Granted, TED conferences at best are champions of style over substance and reek of corporatism rather than thoughtful academic rigour to those critically inclined.
Notwithstanding these glaring gaps, the talks do provide a means to encapsulate a view; the view in question here is one of growth.
Sorting through the entrails of the global financial crisis, much of the developed world is afflicted with sub par growth --particularly in the case of a region like the Eurozone where that result has been self inflicted and prolonged.
First up, Robert J. Gordon, lays out four reasons US growth in particular may be slowing: declining innovation, unfavourable demographics, burgeoning debt and growing inequality, all of which, Gordon argues, could move the US into a period of suspended animation from which there is no way to innovate out of.
Click above or link here to Gordon's talk:
The counterpoint comes from Erik Brynjolfsson who argues that we are suffering from the growing pains of a radically reorganized economy. Interestingly, despite Brynjolfsson's positive spin of the modern computer as a general purpose technology producing cascades of complementary innovation, he concedes that the increase in productivity has not resulted in a concomitant increase in wages (he frames it as a decoupling of productivity from employment).
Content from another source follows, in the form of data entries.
Lemma persisted_effect (st : Store) (now : Date) (senderId : UserId)
    (req : SendRequest) (st' : Store) (msg : Message) (cid : ConvId) :
  persisted st now senderId req st' msg cid ->
  send_effect st st' senderId msg cid.
Proof.
  intros (peer & st1 & c & st2 & Hp & Hne & Hg & Hcid & Hm & ->).
  pose proof (Message_create_ok _ _ _ _ _ Hm)
    as (Hms & Hcs & Hst & Hfrom & Hto & Hconv & _).
  simpl in Hst, Hfrom, Hto, Hconv.
  pose proof (getOrCreate_messages _ _ _ _ _ Hg) as (Hm1 & _).
  assert (is_Some (Conversation_findById
                     (updateConversationLastMessage cid (lastMessageText msg)
                        (m_from msg) (createdAt msg) st2) cid)) as Hex.
  { unfold Conversation_findById, updateConversationLastMessage,
      Conversation_findByIdAndUpdate; simpl.
    rewrite (find_update_first_same c_id) by reflexivity.
    rewrite Hcs, <- Hcid. apply fmap_is_Some, In_findById.
    eapply getOrCreate_stored; eauto. }
  assert (forall u, unread_of st2 cid u = unread_of st cid u) as Hun.
  { intros u. rewrite (unread_of_conversations st1 st2) by exact Hcs.
    eapply getOrCreate_unread; eauto. }
  assert (unread_of
            (incrementUnreadCount cid (u_id peer)
               (updateConversationLastMessage cid (lastMessageText msg)
                  (m_from msg) (createdAt msg) st2)) cid (m_to msg)
          = S (unread_of st cid (m_to msg))) as HB.
  { rewrite unread_of_increment by exact Hex.
    destruct (decide _) as [_|Hn]; [|rewrite Hto in Hn; tauto].
    rewrite unread_of_lastMessage. f_equal. apply Hun. }
  assert (unread_of
            (incrementUnreadCount cid (u_id peer)
               (updateConversationLastMessage cid (lastMessageText msg)
                  (m_from msg) (createdAt msg) st2)) cid senderId
          = unread_of st cid senderId) as HA.
  { rewrite unread_of_increment by exact Hex.
    destruct (decide _) as [[_ He]|_]; [congruence|].
    rewrite unread_of_lastMessage. apply Hun. }
  unfold send_effect. split_and?; try assumption.
  - simpl. rewrite Hms, Hm1. reflexivity.
  - congruence.
  - congruence.
  - intros Hwf Hpair. rewrite HA, HB.
    apply findOne_pair in Hpair. rewrite Hto in Hpair.
    apply getOrCreate_cases in Hg
      as [(c' & Hf & _)|[(_ & _ & _ & [= ->])|(_ & _ & _ & [=])]];
      [congruence|].
    simpl in Hcid. subst cid.
    unfold unread_of. rewrite (wf_fresh_conversation st Hwf). auto.
Qed.
Lemma clients_never_raise_witness :
  (exists s,
      Clients.OpenAIModel_query
        (Ret {| Clients.status_code := 503;
                Clients.generated_text := Raise (Exception "no body") |}) = Ret s /\
      Clients.Sentinel s) /\
  (exists s,
      Clients.OllamaModel_query
        (Ret {| Clients.status_code := 503;
                Clients.generated_text := Raise (Exception "no body") |}) = Ret s /\
      Clients.Sentinel s).
Proof.
  apply (proj1 (proj2 (proj2 (proj2 (proj2 clients_never_raise))))).
  simpl. discriminate.
Defined.

(** * Further properties of the scorers *)

Section ScorerFacts.

Lemma filter_length_mono {A : Type} (f g : A -> bool) (l : list A) :
  (forall a, In a l -> f a = true -> g a = true) ->
  (List.length (filter f l) <= List.length (filter g l))%nat.
Proof.
  induction l as [|a l IH]; intros Himp; simpl; [lia|].
  assert (IH' : (List.length (filter f l) <= List.length (filter g l))%nat).
  { apply IH. intros b Hb. apply Himp. now right. }
  destruct (f a) eqn:Ef.
  - rewrite (Himp a (or_introl eq_refl) Ef). simpl. lia.
  - destruct (g a); simpl; lia.
Qed.

Lemma filter_all {A : Type} (f : A -> bool) (l : list A) :
  (forall a, In a l -> f a = true) -> filter f l = l.
Proof.
  induction l as [|a l IH]; intros Hall; simpl; [reflexivity|].
  rewrite (Hall a) by now left. f_equal. apply IH.
  intros b Hb. apply Hall. now right.
Qed.

Lemma filter_length_miss {A : Type} (f : A -> bool) (l : list A) (x : A) :
  In x l -> f x = false ->
  (List.length (filter f l) < List.length l)%nat.
Proof.
  induction l as [|a l IH]; intros Hin Hx; [destruct Hin|].
  pose proof (filter_length_le f l) as Hle. simpl.
  destruct Hin as [-> | Hin].
  - rewrite Hx. lia.
  - specialize (IH Hin Hx). destruct (f a); simpl; lia.
Qed.

Lemma substring_prefix (s : string) (m : nat) :
  exists post, s = substring 0 m s ++ post.
Proof.
  revert m; induction s as [|c s IH]; intros m.
  - exists "". destruct m; reflexivity.
  - destruct m as [|m]; [now exists (String c s)|].
    destruct (IH m) as [post Hs]. exists post. simpl. now rewrite <- Hs.
Qed.

Lemma substring_Substring (s : string) (n m : nat) :
  Substring (substring n m s) s.
Proof.
  revert n; induction s as [|c s IH]; intros n.
  - exists "", "". destruct n, m; reflexivity.
  - destruct n as [|n].
    + destruct (substring_prefix (String c s) m) as [post Hs].
      now exists "", post.
    + destruct (IH n) as [pre [post Hs]].
      exists (String c pre), post. simpl. now rewrite <- Hs.
Qed.

Lemma pair_matches_mono (r r' : string) (p : string * string) :
  Substring r r' -> pair_matches r p = true -> pair_matches r' p = true.
Proof.
  intros Hsub Hp. apply pair_matches_spec in Hp as [Hn Hr].
  apply pair_matches_spec.
  split; eapply Substring_trans; eassumption.
Qed.

Lemma extracted_role (e name role : string) :
  In (name, role) (extract_pairs e) ->
  In name names /\ (role = "knight" \/ role = "knave") /\
  Substring name e /\ Substring role e.
Proof.
  intros Hin. apply in_extract_pairs in Hin as [Hname [i [Hfirst Hrole]]].
  split; [assumption|].
  assert (Hwin : forall w, Substring w (substring i 50 e) -> Substring w e).
  { intros w Hw. eapply Substring_trans; [exact Hw|].
    apply substring_Substring. }
  destruct Hrole as [[-> Hk] | [-> [Hv _]]].
  - split; [now left|]. split; [eapply FirstAt_Substring; eassumption|].
    now apply Hwin.
  - split; [now right|]. split; [eapply FirstAt_Substring; eassumption|].
    now apply Hwin.
Qed.

Lemma name_pair_fst (e name : string) :
  map fst (name_pair e name) = [] \/ map fst (name_pair e name) = [name].
Proof.
  unfold name_pair, expected_pairs_step.
  destruct (str_in name e); [|now left].
  destruct (str_in "knight" (role_window e name)); [now right|].
  destruct (str_in "knave" (role_window e name)); [now right | now left].
Qed.

Lemma NoDup_flat_map_names (e : string) (l : list string) :
  NoDup l ->
  NoDup (map fst (flat_map (name_pair e) l)) /\
  (forall n, In n (map fst (flat_map (name_pair e) l)) -> In n l).
Proof.
  induction l as [|a l IH]; intros Hnd; simpl.
  - split; [constructor | intros n []].
  - inversion Hnd as [|? ? Hnotin Hnd']; subst.
    destruct (IH Hnd') as [IHnd IHin].
    rewrite map_app. destruct (name_pair_fst e a) as [-> | ->]; simpl.
    + split; [assumption | intros n Hn; right; now apply IHin].
    + split.
      * constructor; [|assumption]. intros Ha. apply Hnotin. now apply IHin.
      * intros n [<- | Hn]; [now left | right; now apply IHin].
Qed.

End ScorerFacts.
Lemma removeOpenOrder_NoDup (l : list string) (orderID : string) :
  NoDup l -> NoDup (removeOpenOrder l orderID) /\
             orderID ∉ removeOpenOrder l orderID.
Proof.
  induction l as [|y l IH]; intros Hnd.
  - rewrite removeOpenOrder_nil. split; [constructor | apply not_elem_of_nil].
  - apply NoDup_cons in Hnd. destruct Hnd as [Hy Hnd].
    rewrite removeOpenOrder_cons.
    destruct (String.eqb_spec y orderID) as [->|Hne].
    + split; assumption.
    + destruct (IH Hnd) as [IH1 IH2]. split.
      * apply NoDup_cons. split; [|exact IH1].
        intros H. apply Hy. eapply removeOpenOrder_elem. exact H.
      * rewrite elem_of_cons. intros [E|E]; [congruence | auto].
Qed.

(** C4 as stated fails: an order opened at entry price 0 and closed at 1
    has a PnL of 1, and its percentage is 0, not the quotient (which is
    infinite). *)
Lemma C4_zero_entry_price :
  let om := fst (OpenLong NewOrderManager "a" "BTC" 0 1 0 0) in
  let om' := fst (CloseOrder om "a" 1 0 0) in
  snd (CloseOrder om "a" 1 0 0) = None /\
  (PnL <$> (orders om' !! "a"%string)) = Some 1 /\
  (PnLPercent <$> (orders om' !! "a"%string)) = Some 0 /\
  1 / (0 * 1) * 100 = infinity.
Proof. vm_compute. repeat split; reflexivity. Qed.

(** C4, as the code has it.  A [CloseOrder] on an open order succeeds.  The
    order then is closed and carries the exit price and the fees; its PnL is
    [(exit - entry) * quantity] for a long order and
    [(entry - exit) * quantity] for a short one, minus the trading fee, minus
    the funding fee; its percentage is [PnL / (entry * quantity) * 100]
    unless the entry price is zero, when it is 0.  The first occurrence of
    the ID leaves the list of open IDs (so the ID is gone from a list
    without repetitions, and every other ID stays), and the total PnL of the
    manager grows by the PnL of the order. *)
Theorem C4_CloseOrder_realized_pnl (om : OrderManager) (orderID : string)
  (exitPrice tradingFee fundingFee : float) (order : LocalOrder) :
  orders om !! orderID = Some order ->
  Status order = OrderStatusOpen ->
  let om' := fst (CloseOrder om orderID exitPrice tradingFee fundingFee) in
  snd (CloseOrder om orderID exitPrice tradingFee fundingFee) = None /\
  exists closed,
    orders om' !! orderID = Some closed /\
    Status closed = OrderStatusClosed /\
    ExitPrice closed = exitPrice /\
    TradingFee closed = tradingFee /\ FundingFee closed = fundingFee /\
    PnL closed =
      match orderType order with
      | OrderTypeLong => (exitPrice - EntryPrice order) * Quantity order
      | OrderTypeShort => (EntryPrice order - exitPrice) * Quantity order
      end - tradingFee - fundingFee /\
    PnLPercent closed =
      (if EntryPrice order ==. 0 then 0
       else PnL closed / (EntryPrice order * Quantity order) * 100) /\
    openOrders om' = removeOpenOrder (openOrders om) orderID /\
    (NoDup (openOrders om) -> orderID ∉ openOrders om') /\
    (forall id, id <> orderID -> id ∈ openOrders om' <-> id ∈ openOrders om) /\
    (forall id, id <> orderID -> orders om' !! id = orders om !! id) /\
    totalPnL om' = totalPnL om + PnL closed.
Proof.
  intros Hlk Hst om'. unfold om', CloseOrder. rewrite Hlk, Hst. simpl.
  split; [reflexivity|].
  eexists. split; [apply lookup_insert_eq|].
  simpl. repeat split; try reflexivity.
  - intros Hnd. apply removeOpenOrder_NoDup. exact Hnd.
  - eapply removeOpenOrder_elem.
  - apply removeOpenOrder_other. assumption.
  - intros id Hne. apply lookup_insert_ne. congruence.
Qed.

(** C4 at work: a short order sold at 100 and bought back at 90, quantity 2
    and fees 1 and 0.5, realizes 18.5. *)
Lemma C4_CloseOrder_realized_pnl_witness :
  let om := fst (OpenShort NewOrderManager "s" "BTC" 100 2 101 95) in
  (PnL <$> (orders (fst (CloseOrder om "s" 90 1 0.5)) !! "s"%string))
  = Some 18.5.
Proof.
  intros om.
  assert (Hlk : orders om !! "s"%string
                = Some (newOrder OrderTypeShort "s" "BTC" 100 2 101 95))
    by (vm_compute; reflexivity).
  destruct (C4_CloseOrder_realized_pnl om "s" 90 1 0.5 _ Hlk eq_refl)
    as (_ & closed & Hc & _ & _ & _ & _ & Hp & _).
  rewrite Hc. simpl. rewrite Hp. vm_compute. reflexivity.
Defined.

End Closing.

(* ===================================================================== *)
(** * Part XIII.  The exit test                                           *)
(* ===================================================================== *)

Section ExitTest.
Import models trading lifecycle fixtures.
Local Open Scope float_scope.

(** The exit test of a long position, arm by arm: an arm is taken exactly
    when its own condition holds and no earlier arm was taken. *)
Lemma exitBranch_long_priority (order : LocalOrder) (p : float) :
  orderType order = OrderTypeLong ->
  let tp := p >=. TakeProfit order in
  let ts := TrailingEnabled order && (p <=. TrailingStopLoss order) in
  let sl := p <=. StopLoss order in
  let timeout := (BarsHeld order >=? MaxHoldBars order)%Z in
  (exitBranch order p = Some ExitTakeProfit <-> tp = true) /\
  (exitBranch order p = Some ExitTrailingStop <-> tp = false /\ ts = true) /\
  (exitBranch order p = Some ExitStopLoss <->
     tp = false /\ ts = false /\ sl = true) /\
  (exitBranch order p = Some ExitTimeout <->
     tp = false /\ ts = false /\ sl = false /\ timeout = true) /\
  (exitBranch order p = None <->
     tp = false /\ ts = false /\ sl = false /\ timeout = false) /\
  shouldClose order p = tp || ts || sl || timeout.
Proof.
  intros Ht tp ts sl timeout. unfold shouldClose, exitBranch. rewrite Ht.
  fold tp. fold ts. fold sl. fold timeout.
  destruct tp, ts, sl, timeout; simpl;
    repeat split; intros; try discriminate; try reflexivity;
    repeat match goal with H : _ /\ _ |- _ => destruct H end;
    try discriminate.
Qed.

(** The same for a short position, with the comparisons mirrored. *)
Lemma exitBranch_short_priority (order : LocalOrder) (p : float) :
  orderType order = OrderTypeShort ->
  let tp := p <=. TakeProfit order in
  let ts := TrailingEnabled order && (p >=. TrailingStopLoss order) in
  let sl := p >=. StopLoss order in
  let timeout := (BarsHeld order >=? MaxHoldBars order)%Z in
  (exitBranch order p = Some ExitTakeProfit <-> tp = true) /\
  (exitBranch order p = Some ExitTrailingStop <-> tp = false /\ ts = true) /\
  (exitBranch order p = Some ExitStopLoss <->
     tp = false /\ ts = false /\ sl = true) /\
  (exitBranch order p = Some ExitTimeout <->
     tp = false /\ ts = false /\ sl = false /\ timeout = true) /\
  (exitBranch order p = None <->
     tp = false /\ ts = false /\ sl = false /\ timeout = false) /\
  shouldClose order p = tp || ts || sl || timeout.
Proof.
  intros Ht tp ts sl timeout. unfold shouldClose, exitBranch. rewrite Ht.
  fold tp. fold ts. fold sl. fold timeout.
  destruct tp, ts, sl, timeout; simpl;
    repeat split; intros; try discriminate; try reflexivity;
    repeat match goal with H : _ /\ _ |- _ => destruct H end;
    try discriminate.
Qed.

(** What [updateOrder] leaves alone. *)
Lemma updateOrder_fixed (p : float) (order : LocalOrder) :
  let order' := updateOrder p order in
  ID order' = ID order /\ Symbol order' = Symbol order /\
  orderType order' = orderType order /\
  EntryPrice order' = EntryPrice order /\
  ExitPrice order' = ExitPrice order /\
  Quantity order' = Quantity order /\ Status order' = Status order /\
  StopLoss order' = StopLoss order /\ TakeProfit order' = TakeProfit order /\
  TrailingPct order' = TrailingPct order /\
  MaxHoldBars order' = MaxHoldBars order /\
  BarsHeld order' = int64 (BarsHeld order + 1) /\
  PnL order' = PnL order /\ PnLPercent order' = PnLPercent order /\
  TradingFee order' = TradingFee order /\ FundingFee order' = FundingFee order.
Proof.
  unfold updateOrder.
  repeat match goal with
    | |- context [if ?c then _ else _] => destruct c; simpl
    | |- context [match orderType ?o with _ => _ end] =>
        destruct (orderType o); simpl
    end; repeat split; reflexivity.
Qed.

Lemma f64_lt_not_ge (x y : float) : (x <. y) = true -> (x >=. y) = false.
Proof. intros. fkeys. Qed.

(** The fixture of the specification: a long position entered at 100 with
    the stop-loss at 99.75 and the take-profit at 100.6.  On any price
    update the take-profit arm is taken exactly at prices [>= 100.6]; the
    static stop-loss test is [price <= 99.75], and at such a price the
    position is closed, never by the take-profit or the timeout arm. *)
Lemma longAt100_thresholds (p : float) :
  let order := updateOrder p longAt100 in
  TakeProfit order = 100.6 /\ StopLoss order = 99.75 /\
  (exitBranch order p = Some ExitTakeProfit <-> (p >=. 100.6) = true) /\
  (exitBranch order p = Some ExitStopLoss <->
     (p >=. 100.6) = false /\
     TrailingEnabled order && (p <=. TrailingStopLoss order) = false /\
     (p <=. 99.75) = true) /\
  ((p <=. 99.75) = true ->
     shouldClose order p = true /\
     (exitBranch order p = Some ExitTrailingStop \/
      exitBranch order p = Some ExitStopLoss)).
Proof.
  intros order.
  destruct (updateOrder_fixed p longAt100)
    as (_ & _ & Ht & _ & _ & _ & _ & Hsl & Htp & _).
  fold order in Ht, Hsl, Htp.
  change (orderType longAt100) with OrderTypeLong in Ht.
  change (StopLoss longAt100) with 99.75 in Hsl.
  change (TakeProfit longAt100) with 100.6 in Htp.
  destruct (exitBranch_long_priority order p Ht)
    as (H1 & H2 & H3 & H4 & H5 & H6).
  rewrite Hsl, Htp in *.
  split; [reflexivity|]. split; [reflexivity|].
  split; [exact H1|]. split; [exact H3|].
  intros Hle.
  assert (Htp' : (p >=. 100.6) = false).
  { apply f64_lt_not_ge. apply (f64_le_lt_trans _ 99.75); [exact Hle | reflexivity]. }
  rewrite H6, Htp', Hle.
  destruct (TrailingEnabled order && (p <=. TrailingStopLoss order)) eqn:E.
  - split; [reflexivity|]. left. apply H2. auto.
  - split; [reflexivity|]. right. apply H3. auto.
Qed.

(** The counter.  While a position is held its counter is below
    [MaxHoldBars]; on the next update the timeout arm is taken exactly when
    no price condition holds and the counter reaches [MaxHoldBars], and a
    position that stays open keeps its counter below [MaxHoldBars]. *)
Lemma timeout_exactly_at_MaxHoldBars (order : LocalOrder) (p : float) :
  (0 <= BarsHeld order < MaxHoldBars order)%Z ->
  (MaxHoldBars order < 2 ^ 62)%Z ->
  let order' := updateOrder p order in
  BarsHeld order' = (BarsHeld order + 1)%Z /\
  (exitBranch order' p = Some ExitTimeout ->
     BarsHeld order' = MaxHoldBars order') /\
  (exitBranch order' p = None ->
     (0 <= BarsHeld order' < MaxHoldBars order')%Z) /\
  (BarsHeld order' = MaxHoldBars order' -> shouldClose order' p = true).
Proof.
  intros Hb Hm order'.
  destruct (updateOrder_fixed p order)
    as (_ & _ & Ht & _ & _ & _ & _ & _ & _ & _ & Hmax & Hbars & _).
  fold order' in Ht, Hmax, Hbars.
  rewrite int64_small in Hbars by lia.
  split; [exact Hbars|].
  unfold shouldClose, exitBranch. rewrite Hmax, Hbars.
  destruct (orderType order');
    repeat match goal with
      | |- context [if ?c then _ else _] =>
          let E := fresh "E" in destruct c eqn:E
      end;
    repeat split; intros; try discriminate; try reflexivity; try lia.
Qed.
There is also the unmentioned issue of what happens to those who work in jobs that are: (i) tradeable so that one's labour must compete against a global pool; and (ii) in the process of being codified as a piece of software so that the skills are no longer priced competitively in the marketplace. Brynjolfsson provides the puff pastry palliative of "racing with the machine rather than racing against it" and that "we shape our destiny". This is little comfort to those who will be downsized, off shored and cannot (re)train fast enough to keep up with what is deemed valuable in the marketplace.